Multiple fan failure alerts reported on node due to incorrect sensor readings
- Views:
- 755
- Visibility:
- Public
- Votes:
- 0
- Category:
- aff-series
- Specialty:
- hw
- Last Updated:
- 12/23/2024, 11:46:44 AM
Applies to
- ONTAP 9
- AFF/FAS Systems
Issue
- The following errors are reported on only one node of the HA pair:
[Node-01: env_mgr: monitor.temp.unreadable:error]: The controller temperature (Midplane 4 Temp) is not readable.

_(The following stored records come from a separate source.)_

(** The contributions numbered from the index [v], the symbol of each named
    by [vname]. *)
Fixpoint number_from (vname : nat -> string) (v : nat)
  (l : list (MobilityTerm * Q * Expr)) : list contribution :=
  match l with
  | [] => []
  | (term, coef, multiplier) :: rest =>
      {| c_key := term_key term; c_name := vname v; c_coef := coef;
         c_multiplier := multiplier |}
      :: number_from vname (S v) rest
  end.

(** The keys of a list in the order of their first occurrence. *)
Definition first_occurrences {A} `{EqDecision A} (l : list A) : list A :=
  fold_left (fun seen k => if decide (k ∈ seen) then seen else seen ++ [k]) l [].

(** [symbol * multiplier] for one contribution. *)
Definition summand (c : contribution) : Expr :=
  EMul (ESymbol (c_name c)) (c_multiplier c).

(** The sum, from zero, of the contributions whose term has the key [key]. *)
Definition merged_expr (key : list (list string) * nat) (cs : list contribution)
  : Expr :=
  fold_left (fun e c => EAdd e (summand c))
    (filter (fun c => c_key c = key) cs) (EConst 0).

Definition merged_term (cs : list contribution) (key : list (list string) * nat)
  : MobilityTerm :=
  {| constituent_array := key.1; order := key.2; expr := merged_expr key cs |}.

(** One entry per distinct key, holding the sum of that key's contributions. *)
Definition merged_model (cs : list contribution) : list MobilityTerm :=
  map (merged_term cs) (first_occurrences (map c_key cs)).

(** The symbol table: every minted symbol with its guarded coefficient. *)
Definition symbol_table (cs : list contribution) : list (string * Expr) :=
  map (fun c => (c_name c, EPiecewise (EConst (c_coef c)) 1 10000)) cs.

End Merge.

(** The symbol table after the symbols of [cs] are written into it, in
    order (line 215). *)
Definition register (symbols : list (string * Fit.Expr)) (cs : list Merge.contribution)
  : list (string * Fit.Expr) :=
  fold_left
    (fun symbols c =>
       PyDict.set symbols (Merge.c_name c)
         (Fit.EPiecewise (Fit.EConst (Merge.c_coef c)) 1 10000))
    cs symbols.

(** The feature rows the collection loop appends for a record: one per
    (configuration, occupancies) pair of a solver block, else one per
    flattened value. *)
Definition feature_rows (d : Fit.Dataset) : nat :=
  match Fit.d_solver d with
  | Some solver =>
      length (zip (Fit.sublattice_configurations solver)
                  (Fit.sublattice_occupancies solver))
  | None => length (Fit.flatten (Fit.d_values d))
  end.

Definition target_values (d : Fit.Dataset) : nat :=
  length (Fit.flatten (Fit.d_values d)).
Lemma ltb_leb_trans x y z :
  PrimFloat.ltb x y = true -> PrimFloat.leb y z = true -> PrimFloat.ltb x z = true.
Proof. rewrite !ltb_spec, leb_spec. apply SFltb_leb_trans. Qed.

Lemma ltb_leb x y : PrimFloat.ltb x y = true -> PrimFloat.leb x y = true.
Proof.
  rewrite ltb_spec, leb_spec. unfold SFltb, SFleb.
  by destruct (SFcompare _ _) as [[]|].
Qed.

Lemma leb_refl x : PrimFloat.is_nan x = false -> PrimFloat.leb x x = true.
Proof.
  unfold PrimFloat.is_nan. rewrite FloatAxioms.eqb_spec, leb_spec. unfold SFeqb, SFleb.
  by destruct (SFcompare _ _) as [[]|].
Qed.

Lemma leb_not_nan x y :
  PrimFloat.leb x y = true -> PrimFloat.is_nan x = false /\ PrimFloat.is_nan y = false.
Proof.
  rewrite leb_spec, !is_nan_false. unfold SFleb.
  destruct (Prim2SF x) as [[]|[]| |[] m1 e1], (Prim2SF y) as [[]|[]| |[] m2 e2]; done.
Qed.

(** Of two numbers, neither [NaN], one is at most the other. *)
Lemma leb_total x y :
  PrimFloat.is_nan x = false -> PrimFloat.is_nan y = false ->
  PrimFloat.ltb y x = false -> PrimFloat.leb x y = true.
Proof.
  rewrite !is_nan_false, ltb_spec, leb_spec. unfold SFltb, SFleb.
  rewrite (SFcompare_swap (Prim2SF x) (Prim2SF y)).
  destruct (Prim2SF x) as [[]|[]| |[] m1 e1], (Prim2SF y) as [[]|[]| |[] m2 e2];
    try done; cbn; intros _ _;
    destruct (Z.compare_spec e1 e2); try done; cmp_pos m1 m2; done.
Qed.

Lemma zeros_leb x y :
  PrimFloat.is_zero x = true -> PrimFloat.is_zero y = true -> PrimFloat.leb x y = true.
Proof.
  unfold PrimFloat.is_zero. rewrite !FloatAxioms.eqb_spec, leb_spec.
  change (Prim2SF PrimFloat.zero) with (S754_zero false). unfold SFeqb, SFleb.
  destruct (Prim2SF x) as [[]|[]| |[] m1 e1], (Prim2SF y) as [[]|[]| |[] m2 e2]; done.
Qed.

Lemma isNegZero_zero x : isNegZero x = true -> PrimFloat.is_zero x = true.
Proof.
  unfold isNegZero, PrimFloat.is_zero.
  rewrite classify_spec, FloatAxioms.eqb_spec.
  change (Prim2SF PrimFloat.zero) with (S754_zero false). unfold SF64classify, SFclassify.
  destruct (Prim2SF x) as [[]|[]| |[] m e]; try done; by destruct (_ =? _)%Z.
Qed.

Lemma isPosZero_zero x : isPosZero x = true -> PrimFloat.is_zero x = true.
Proof.
  unfold isPosZero, PrimFloat.is_zero.
  rewrite classify_spec, FloatAxioms.eqb_spec.
  change (Prim2SF PrimFloat.zero) with (S754_zero false). unfold SF64classify, SFclassify.
  destruct (Prim2SF x) as [[]|[]| |[] m e]; try done; by destruct (_ =? _)%Z.
Qed.

(** ** [Math.min], [Math.max] and [clamp] *)

Lemma Math_min_spec a b :
  PrimFloat.is_nan a = false -> PrimFloat.is_nan b = false ->
  (Math_min a b = a \/ Math_min a b = b) /\
  PrimFloat.leb (Math_min a b) a = true /\ PrimFloat.leb (Math_min a b) b = true.
Proof.
  intros Ha Hb. unfold Math_min. rewrite Ha, Hb. cbn [orb].
  destruct (PrimFloat.ltb b a) eqn:E.
  { split_and!; [by right|by apply ltb_leb|by apply leb_refl]. }
  destruct (isNegZero b && isPosZero a) eqn:Z.
  { apply andb_true_iff in Z as [Zb%isNegZero_zero Za%isPosZero_zero].
    split_and!; [by right|by apply zeros_leb|by apply leb_refl]. }
  split_and!; [by left|by apply leb_refl|by apply leb_total].
Qed.

Lemma Math_max_spec a b :
  PrimFloat.is_nan a = false -> PrimFloat.is_nan b = false ->
  (Math_max a b = a \/ Math_max a b = b) /\
  PrimFloat.leb a (Math_max a b) = true /\ PrimFloat.leb b (Math_max a b) = true.
Proof.
  intros Ha Hb. unfold Math_max. rewrite Ha, Hb. cbn [orb].
  destruct (PrimFloat.ltb a b) eqn:E.
  { split_and!; [by right|by apply ltb_leb|by apply leb_refl]. }
  destruct (isPosZero b && isNegZero a) eqn:Z.
  { apply andb_true_iff in Z as [Zb%isPosZero_zero Za%isNegZero_zero].
    split_and!; [by right|by apply zeros_leb|by apply leb_refl]. }
  split_and!; [by left|by apply leb_refl|by apply leb_total].
Qed.

Lemma Math_min_nan a b :
  PrimFloat.is_nan a = true \/ PrimFloat.is_nan b = true -> Math_min a b = nan.
Proof. unfold Math_min. by intros [-> | ->]; rewrite ?orb_true_r. Qed.

Lemma Math_max_nan a b :
  PrimFloat.is_nan a = true \/ PrimFloat.is_nan b = true -> Math_max a b = nan.
Proof. unfold Math_max. by intros [-> | ->]; rewrite ?orb_true_r. Qed.

Lemma clamp_bounds v a b :
  PrimFloat.is_nan v = false -> PrimFloat.leb a b = true ->
  PrimFloat.leb a (clamp v a b) = true /\ PrimFloat.leb (clamp v a b) b = true.
Proof.
  intros Hv Hab. destruct (leb_not_nan _ _ Hab) as [Ha Hb]. unfold clamp.
  destruct (Math_min_spec b v Hb Hv) as (Hm & Hmb & Hmv).
  assert (Hmn : PrimFloat.is_nan (Math_min b v) = false) by (by destruct Hm as [-> | ->]).
  destruct (Math_max_spec a (Math_min b v) Ha Hmn) as ([-> | ->] & Hra & Hrm); done.
Qed.

Lemma leb_antisym x y :
  PrimFloat.leb x y = true -> PrimFloat.leb y x = true -> PrimFloat.eqb x y = true.
Proof.
  rewrite !leb_spec, FloatAxioms.eqb_spec. unfold SFleb, SFeqb.
  rewrite (SFcompare_swap (Prim2SF x) (Prim2SF y)).
  by destruct (SFcompare _ _) as [[]|].
Qed.

(** X1.  [clamp(v, a, b)] of a number [v] and an interval with [a <= b] lies in
    the interval, and is [v] itself (up to the sign of zero) when [v]
    already does. *)
Theorem clamp_within (v a b : float) :
  PrimFloat.is_nan v = false -> PrimFloat.leb a b = true ->
  PrimFloat.leb a (clamp v a b) = true /\
  PrimFloat.leb (clamp v a b) b = true /\
  (PrimFloat.leb a v = true -> PrimFloat.leb v b = true ->
   PrimFloat.eqb (clamp v a b) v = true).
Proof.
  intros Hv Hab. destruct (clamp_bounds v a b Hv Hab) as [H1 H2].
  split_and!; [done..|]. intros Hav Hvb.
  destruct (leb_not_nan _ _ Hab) as [Ha Hb]. unfold clamp.
  destruct (Math_min_spec b v Hb Hv) as (Hm & Hmb & Hmv).
  assert (Hmn : PrimFloat.is_nan (Math_min b v) = false) by (by destruct Hm as [-> | ->]).
  assert (Hvm : PrimFloat.leb v (Math_min b v) = true).
  { destruct Hm as [-> | ->]; [done|by apply leb_refl]. }
  destruct (Math_max_spec a (Math_min b v) Ha Hmn) as (Hr & Hra & Hrm).
  apply leb_antisym; [|by eapply leb_trans].
  destruct Hr as [-> | ->]; done.
Qed.

Lemma clamp_within_witness :
  PrimFloat.leb 0 (clamp 5 0 1) = true /\
  PrimFloat.leb (clamp 5 0 1) 1 = true /\
  (PrimFloat.leb 0 5 = true -> PrimFloat.leb 5 1 = true ->
   PrimFloat.eqb (clamp 5 0 1) 5 = true).
Proof. apply (clamp_within 5 0 1); reflexivity. Defined.

(** ** The anchor of an edge *)

(** X2.  For a rectangle whose sides are well ordered and a target point with
    numeric coordinates, [edgeAnchor] returns a point of the rectangle
    that lies on one of its four sides. *)
Theorem edgeAnchor_on_border (b : Bounds) (tx ty : float) :
  PrimFloat.is_nan tx = false -> PrimFloat.is_nan ty = false ->
  PrimFloat.leb (b_x b) (b_x b + b_w b) = true ->
  PrimFloat.leb (b_y b) (b_y b + b_h b) = true ->
  PrimFloat.leb (b_x b) (edgeAnchor b tx ty).1 = true /\
  PrimFloat.leb (edgeAnchor b tx ty).1 (b_x b + b_w b) = true /\
  PrimFloat.leb (b_y b) (edgeAnchor b tx ty).2 = true /\
  PrimFloat.leb (edgeAnchor b tx ty).2 (b_y b + b_h b) = true /\
  ((edgeAnchor b tx ty).1 = b_x b \/
   (edgeAnchor b tx ty).1 = (b_x b + b_w b)%float \/
   (edgeAnchor b tx ty).2 = b_y b \/
   (edgeAnchor b tx ty).2 = (b_y b + b_h b)%float).
Proof.
  intros Htx Hty Hx Hy.
  destruct (leb_not_nan _ _ Hx) as [Hx0 Hx1], (leb_not_nan _ _ Hy) as [Hy0 Hy1].
  destruct (clamp_bounds tx _ _ Htx Hx) as [Cx0 Cx1].
  destruct (clamp_bounds ty _ _ Hty Hy) as [Cy0 Cy1].
  unfold edgeAnchor. cbn [rectFromBoundsEl r_x r_y r_w r_h r_cx r_cy].
  destruct (PrimFloat.leb (PrimFloat.abs _) (PrimFloat.abs _));
    destruct (PrimFloat.leb 0 _); cbn [fst snd];
    split_and!; auto using leb_refl.
Qed.

Lemma edgeAnchor_on_border_witness :
  PrimFloat.leb 0 (edgeAnchor (mkBounds 0 0 10 10) 20 5).1 = true /\
  PrimFloat.leb (edgeAnchor (mkBounds 0 0 10 10) 20 5).1 (0 + 10) = true /\
  PrimFloat.leb 0 (edgeAnchor (mkBounds 0 0 10 10) 20 5).2 = true /\
  PrimFloat.leb (edgeAnchor (mkBounds 0 0 10 10) 20 5).2 (0 + 10) = true /\
  ((edgeAnchor (mkBounds 0 0 10 10) 20 5).1 = 0%float \/
   (edgeAnchor (mkBounds 0 0 10 10) 20 5).1 = (0 + 10)%float \/
   (edgeAnchor (mkBounds 0 0 10 10) 20 5).2 = 0%float \/
   (edgeAnchor (mkBounds 0 0 10 10) 20 5).2 = (0 + 10)%float).
Proof. apply (edgeAnchor_on_border (mkBounds 0 0 10 10) 20 5); reflexivity. Defined.

(** ** The bounding box of a fragment *)

Lemma foldl_min_spec (xs : list float) (a0 : float) :
  (forall x, x ∈ xs -> PrimFloat.is_nan x = false) -> PrimFloat.is_nan a0 = false ->
  PrimFloat.is_nan (foldl Math_min a0 xs) = false /\
  PrimFloat.leb (foldl Math_min a0 xs) a0 = true /\
  forall x, x ∈ xs -> PrimFloat.leb (foldl Math_min a0 xs) x = true.
Proof.
  revert a0. induction xs as [|y xs IH]; intros a0 Hxs Ha; cbn [foldl].
  - split_and!; [done|by apply leb_refl|by intros x ?%elem_of_nil].
  - assert (Hy : PrimFloat.is_nan y = false) by (apply Hxs; left).
    destruct (Math_min_spec a0 y Ha Hy) as (Hm & Hma & Hmy).
    assert (Hmn : PrimFloat.is_nan (Math_min a0 y) = false) by (by destruct Hm as [-> | ->]).
    destruct (IH (Math_min a0 y)) as (Hn & Hle & Hall); [intros; apply Hxs; by right|done|].
    split_and!; [done|by eapply leb_trans|].
    intros x [->|Hx]%elem_of_cons; [by eapply leb_trans|by apply Hall].
Qed.

Lemma foldl_max_spec (xs : list float) (a0 : float) :
  (forall x, x ∈ xs -> PrimFloat.is_nan x = false) -> PrimFloat.is_nan a0 = false ->
  PrimFloat.is_nan (foldl Math_max a0 xs) = false /\
  PrimFloat.leb a0 (foldl Math_max a0 xs) = true /\
  forall x, x ∈ xs -> PrimFloat.leb x (foldl Math_max a0 xs) = true.
Proof.
  revert a0. induction xs as [|y xs IH]; intros a0 Hxs Ha; cbn [foldl].
  - split_and!; [done|by apply leb_refl|by intros x ?%elem_of_nil].
  - assert (Hy : PrimFloat.is_nan y = false) by (apply Hxs; left).
    destruct (Math_max_spec a0 y Ha Hy) as (Hm & Hma & Hmy).
    assert (Hmn : PrimFloat.is_nan (Math_max a0 y) = false) by (by destruct Hm as [-> | ->]).
    destruct (IH (Math_max a0 y)) as (Hn & Hle & Hall); [intros; apply Hxs; by right|done|].
    split_and!; [done|by eapply leb_trans|].
    intros x [->|Hx]%elem_of_cons; [by eapply leb_trans|by apply Hall].
Qed.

[Node-01: env_mgr: monitor.temp.unreadable:error]: The controller temperature (Midplane 3 Temp) is not readable.
[Node-01: env_mgr: monitor.temp.unreadable:error]: The controller temperature (Midplane 2 Temp) is not readable.
[Node-01: env_mgr: monitor.temp.unreadable:error]: The controller temperature (Midplane 1 Temp) is not readable.
[Node-01: env_mgr: monitor.fan.warning:notice]: multiple fans have failed. Replace it to avoid overheating
[Node-01: monitor: monitor.globalStatus.critical:EMERGENCY]: Multiple fans has failed. Chassis temperature is too high..
[Node-01: env_mgr: callhome.c.fan.fru.fault:error]: Call home for CHASSIS FAN FRU FAILED: Multiple fans have failed
[Node-01: env_mgr: callhome.c.fan.fru.fault:error]: Call home for CHASSIS FAN FRU FAILED: FanB2 F1
[Node-01: env_mgr: callhome.c.fan.fru.fault:error]: Call home for CHASSIS FAN FRU FAILED: FanB2 F2
[Node-01: env_mgr: callhome.c.fan.fru.fault:error]: Call home for CHASSIS FAN FRU FAILED: FanB2 F3
[Node-01: env_mgr: callhome.c.fan.fru.fault:error]: Call home for CHASSIS FAN FRU FAILED: FanB2 F4
[Node-01: env_mgr: callhome.c.fan.fru.shut:error]: Call home for MULTIPLE FAN FAILED: System will shut down in 2 minutes
- The fan details may not be fetched in the output of
SYSCONFIG-M
section in the autosupport logs:
!FAN1!031717000424!441-00058!B0!
!FAN2: Error reading FRU EEPROM
!FAN3!032037001370!441-00058!B0!
- The SP sensor values on the node that reports errors are as below:
Sensor Name State Current Critical Warning Warning Critical
Reading Low Low High High
-------------------------------------------------------------------------------------------------
SNMP Bad Fan Count MULTI_FAILED
Chassis is Under Temp invalid --
Chassis is Over Temp YES
PSU2 Bad invalid --
PSU1 Bad invalid --
PSU2 invalid --
PSU1 invalid --
PSU2 ON invalid --
PSU1 ON invalid --
PSU1 INFO FAILED
PSU1 INFO FAILED
PSU1 FRU MULTIFAULT
PSU2 FRU MULTIFAULT
Partner Status failed --
Module B Expander Temp init_failed -- C -- -- -- --
Module A Expander Temp init_failed -- C -- -- -- --
Midplane 4 Temp failed -- C 0 C 5 C 47 C 52 C
Midplane 3 Temp failed -- C 0 C 5 C 47 C 52 C
Midplane 2 Temp failed -- C 0 C 5 C 47 C 52 C
Midplane 1 Temp failed -- C 0 C 5 C 47 C 52 C
Ambient Temp init_failed -- C -- -- -- --
Internal Shelf failed --
- The SP/BMC firmware is already on the latest version.